[AIM OF THE EXERCISE] Exactly as written, return every line of the data below.

[DATA SUPPLIED]
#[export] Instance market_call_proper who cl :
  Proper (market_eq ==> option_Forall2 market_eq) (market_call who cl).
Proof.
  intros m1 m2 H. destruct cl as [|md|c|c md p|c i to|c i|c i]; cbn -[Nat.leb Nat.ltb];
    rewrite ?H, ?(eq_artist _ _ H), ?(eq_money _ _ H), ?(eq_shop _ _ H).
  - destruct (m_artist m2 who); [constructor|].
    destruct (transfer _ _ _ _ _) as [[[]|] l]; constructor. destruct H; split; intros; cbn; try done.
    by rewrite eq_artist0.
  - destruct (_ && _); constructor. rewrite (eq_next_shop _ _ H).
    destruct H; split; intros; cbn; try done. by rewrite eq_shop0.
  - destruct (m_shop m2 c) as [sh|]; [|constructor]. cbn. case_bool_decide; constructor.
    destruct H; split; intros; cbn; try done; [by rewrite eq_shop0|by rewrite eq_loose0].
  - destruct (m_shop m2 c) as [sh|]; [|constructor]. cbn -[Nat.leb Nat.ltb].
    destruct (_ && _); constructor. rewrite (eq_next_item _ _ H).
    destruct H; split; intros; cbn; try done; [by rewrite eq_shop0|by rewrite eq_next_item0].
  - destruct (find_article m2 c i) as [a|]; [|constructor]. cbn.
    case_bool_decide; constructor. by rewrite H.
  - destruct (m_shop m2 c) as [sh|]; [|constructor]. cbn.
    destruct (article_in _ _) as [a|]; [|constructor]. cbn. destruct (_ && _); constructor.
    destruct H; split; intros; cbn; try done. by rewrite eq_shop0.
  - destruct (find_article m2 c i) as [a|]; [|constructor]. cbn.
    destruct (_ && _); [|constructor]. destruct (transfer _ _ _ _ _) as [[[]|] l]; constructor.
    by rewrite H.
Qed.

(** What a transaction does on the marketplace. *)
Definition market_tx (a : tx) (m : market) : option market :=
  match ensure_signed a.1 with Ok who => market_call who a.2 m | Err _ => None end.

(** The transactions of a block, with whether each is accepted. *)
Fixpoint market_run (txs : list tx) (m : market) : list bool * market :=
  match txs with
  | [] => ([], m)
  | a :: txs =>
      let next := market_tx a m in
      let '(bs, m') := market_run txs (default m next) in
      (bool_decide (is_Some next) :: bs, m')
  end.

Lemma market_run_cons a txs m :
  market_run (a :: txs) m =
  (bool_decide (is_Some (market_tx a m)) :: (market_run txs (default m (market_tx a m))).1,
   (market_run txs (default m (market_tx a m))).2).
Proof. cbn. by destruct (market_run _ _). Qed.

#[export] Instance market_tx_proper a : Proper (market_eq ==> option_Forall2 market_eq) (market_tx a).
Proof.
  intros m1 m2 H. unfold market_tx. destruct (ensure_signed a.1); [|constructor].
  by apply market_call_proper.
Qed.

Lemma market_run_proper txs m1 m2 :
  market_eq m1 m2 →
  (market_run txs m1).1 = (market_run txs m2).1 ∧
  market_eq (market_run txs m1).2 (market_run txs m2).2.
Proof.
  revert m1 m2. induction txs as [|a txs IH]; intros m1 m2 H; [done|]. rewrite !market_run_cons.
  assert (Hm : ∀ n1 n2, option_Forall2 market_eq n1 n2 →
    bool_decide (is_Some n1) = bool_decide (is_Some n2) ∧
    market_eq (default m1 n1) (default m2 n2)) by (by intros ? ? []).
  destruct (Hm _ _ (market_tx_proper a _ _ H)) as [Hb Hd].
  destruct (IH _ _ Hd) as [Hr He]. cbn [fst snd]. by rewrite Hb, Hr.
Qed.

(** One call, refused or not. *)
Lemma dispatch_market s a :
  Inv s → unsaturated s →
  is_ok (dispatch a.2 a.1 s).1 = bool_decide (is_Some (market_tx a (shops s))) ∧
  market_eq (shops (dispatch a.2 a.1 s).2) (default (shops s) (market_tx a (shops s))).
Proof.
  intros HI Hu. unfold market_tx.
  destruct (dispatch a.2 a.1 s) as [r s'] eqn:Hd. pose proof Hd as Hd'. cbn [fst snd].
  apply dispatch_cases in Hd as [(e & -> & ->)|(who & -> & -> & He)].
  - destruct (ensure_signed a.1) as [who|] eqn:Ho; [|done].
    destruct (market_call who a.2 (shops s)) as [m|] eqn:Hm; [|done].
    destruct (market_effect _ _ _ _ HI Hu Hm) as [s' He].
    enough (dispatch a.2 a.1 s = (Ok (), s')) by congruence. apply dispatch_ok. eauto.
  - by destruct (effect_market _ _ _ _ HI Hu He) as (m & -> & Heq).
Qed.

[OUTPUT BELOW]
#[export] Instance market_call_proper who cl :
  Proper (market_eq ==> option_Forall2 market_eq) (market_call who cl).
Proof.
  intros m1 m2 H. destruct cl as [|md|c|c md p|c i to|c i|c i]; cbn -[Nat.leb Nat.ltb];
    rewrite ?H, ?(eq_artist _ _ H), ?(eq_money _ _ H), ?(eq_shop _ _ H).
  - destruct (m_artist m2 who); [constructor|].
    destruct (transfer _ _ _ _ _) as [[[]|] l]; constructor. destruct H; split; intros; cbn; try done.
    by rewrite eq_artist0.
  - destruct (_ && _); constructor. rewrite (eq_next_shop _ _ H).
    destruct H; split; intros; cbn; try done. by rewrite eq_shop0.
  - destruct (m_shop m2 c) as [sh|]; [|constructor]. cbn. case_bool_decide; constructor.
    destruct H; split; intros; cbn; try done; [by rewrite eq_shop0|by rewrite eq_loose0].
  - destruct (m_shop m2 c) as [sh|]; [|constructor]. cbn -[Nat.leb Nat.ltb].
    destruct (_ && _); constructor. rewrite (eq_next_item _ _ H).
    destruct H; split; intros; cbn; try done; [by rewrite eq_shop0|by rewrite eq_next_item0].
  - destruct (find_article m2 c i) as [a|]; [|constructor]. cbn.
    case_bool_decide; constructor. by rewrite H.
  - destruct (m_shop m2 c) as [sh|]; [|constructor]. cbn.
    destruct (article_in _ _) as [a|]; [|constructor]. cbn. destruct (_ && _); constructor.
    destruct H; split; intros; cbn; try done. by rewrite eq_shop0.
  - destruct (find_article m2 c i) as [a|]; [|constructor]. cbn.
    destruct (_ && _); [|constructor]. destruct (transfer _ _ _ _ _) as [[[]|] l]; constructor.
    by rewrite H.
Qed.

(** What a transaction does on the marketplace. *)
Definition market_tx (a : tx) (m : market) : option market :=
  match ensure_signed a.1 with Ok who => market_call who a.2 m | Err _ => None end.

(** The transactions of a block, with whether each is accepted. *)
Fixpoint market_run (txs : list tx) (m : market) : list bool * market :=
  match txs with
  | [] => ([], m)
  | a :: txs =>
      let next := market_tx a m in
      let '(bs, m') := market_run txs (default m next) in
      (bool_decide (is_Some next) :: bs, m')
  end.

Lemma market_run_cons a txs m :
  market_run (a :: txs) m =
  (bool_decide (is_Some (market_tx a m)) :: (market_run txs (default m (market_tx a m))).1,
   (market_run txs (default m (market_tx a m))).2).
Proof. cbn. by destruct (market_run _ _). Qed.

#[export] Instance market_tx_proper a : Proper (market_eq ==> option_Forall2 market_eq) (market_tx a).
Proof.
  intros m1 m2 H. unfold market_tx. destruct (ensure_signed a.1); [|constructor].
  by apply market_call_proper.
Qed.

Lemma market_run_proper txs m1 m2 :
  market_eq m1 m2 →
  (market_run txs m1).1 = (market_run txs m2).1 ∧
  market_eq (market_run txs m1).2 (market_run txs m2).2.
Proof.
  revert m1 m2. induction txs as [|a txs IH]; intros m1 m2 H; [done|]. rewrite !market_run_cons.
  assert (Hm : ∀ n1 n2, option_Forall2 market_eq n1 n2 →
    bool_decide (is_Some n1) = bool_decide (is_Some n2) ∧
    market_eq (default m1 n1) (default m2 n2)) by (by intros ? ? []).
  destruct (Hm _ _ (market_tx_proper a _ _ H)) as [Hb Hd].
  destruct (IH _ _ Hd) as [Hr He]. cbn [fst snd]. by rewrite Hb, Hr.
Qed.

(** One call, refused or not. *)
Lemma dispatch_market s a :
  Inv s → unsaturated s →
  is_ok (dispatch a.2 a.1 s).1 = bool_decide (is_Some (market_tx a (shops s))) ∧
  market_eq (shops (dispatch a.2 a.1 s).2) (default (shops s) (market_tx a (shops s))).
Proof.
  intros HI Hu. unfold market_tx.
  destruct (dispatch a.2 a.1 s) as [r s'] eqn:Hd. pose proof Hd as Hd'. cbn [fst snd].
  apply dispatch_cases in Hd as [(e & -> & ->)|(who & -> & -> & He)].
  - destruct (ensure_signed a.1) as [who|] eqn:Ho; [|done].
    destruct (market_call who a.2 (shops s)) as [m|] eqn:Hm; [|done].
    destruct (market_effect _ _ _ _ HI Hu Hm) as [s' He].
    enough (dispatch a.2 a.1 s = (Ok (), s')) by congruence. apply dispatch_ok. eauto.
  - by destruct (effect_market _ _ _ _ HI Hu He) as (m & -> & Heq).
Qed.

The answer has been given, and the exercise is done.